6. Alsop, D. C. et al. Recommended implementation of arterial spin-labeled Perfusion mri for clinical applications: A consensus of the ISMRM Perfusion Study group and the European consortium for ASL in dementia. Magn. Reson. Med. 73, 102–116 (2015).

Figures

Figure 1. pCASL protocol. (A) The pCASL labeling plane (green) was positioned at C6 with the axial imaging slice (blue) positioned at C5. (B) Background suppression (red) was positioned inferior to the labeling plane. (C) Sequence timing diagram with saturation (red), tagging (green), and imaging (blue).

Figure 2. Phase contrast angiography. (A) The trajectory of the carotid and vertebral arteries is shown in magnitude and maximum intensity projections (B) The deviation from the spinal cord main axis (top) and left-right deviation of the arteries (bottom) are shown by segmental level.

Figure 3. pCASL Inversion Efficiency. Label and control FLASH images (real valued) highlighting contrast in the vertebral and carotid arteries. The map of inversion efficiency with values reported from the carotid ROIs.

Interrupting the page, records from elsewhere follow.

(** The object [_build_directory_references] leaves on registered cases. *)
Definition with_references (self : Executor) : Executor :=
  set_references self (map (input_of self) (case self))
    (map (output_of self) (case self)) (map (test_of self) (case self)).

(** ** A concrete host and plan, for evaluating the methods *)

Module Sample.

Definition valid_executable : pathlike -> option exn := fun _ => None.
Definition valid_directory : path -> option exn := fun _ => None.

Definition request (cases : case_arg) (executable : list string)
    (system compiler : string) (requested_jobs : Z) : args :=
  {| a_case := cases;
     a_executable := executable;
     a_source := Str "/opt/openfast";
     a_compiler := compiler;
     a_system := Some system;
     a_plot := 0;
     a_execution := true;
     a_verbose := false;
     a_jobs := requested_jobs |}.

Definition both_executables : list string :=
  ["/opt/openfast/build/glue-codes/openfast/openfast";
   "/opt/openfast/build/modules/beamdyn/beamdyn_driver"].

Definition three_cases : case_arg :=
  CaseList ["AOC_WSt"; "AWT_YFix_WSt"; "bd_curved_beam"].

(** [__init__] on a ten-core Linux host whose validators accept everything. *)
Definition construct (a : args) : printing Executor :=
  __init__ "Linux" 10 valid_executable valid_directory a.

Figure 4. Background Suppression. (A) Maps of perfusion contrast (∆M/M0) and temporal signal to noise (tSNR) for axial EPI with and without background suppression (BGS) to null the cerebral spinal fluid (CSF). (B) Comparisons of perfusion contrast and tSNR between without BGS (blue) and BSG (red).

Figure 5. Sagittal pCASL. Four-shot sagittal echo planar images (EPI) have prominent susceptibility artifacts, although gray matter perfusion is evident. Eight-shot centric RARE images have fewer artifacts with greater clarity in both perfusion contrast (∆M/M0) increased tSNR.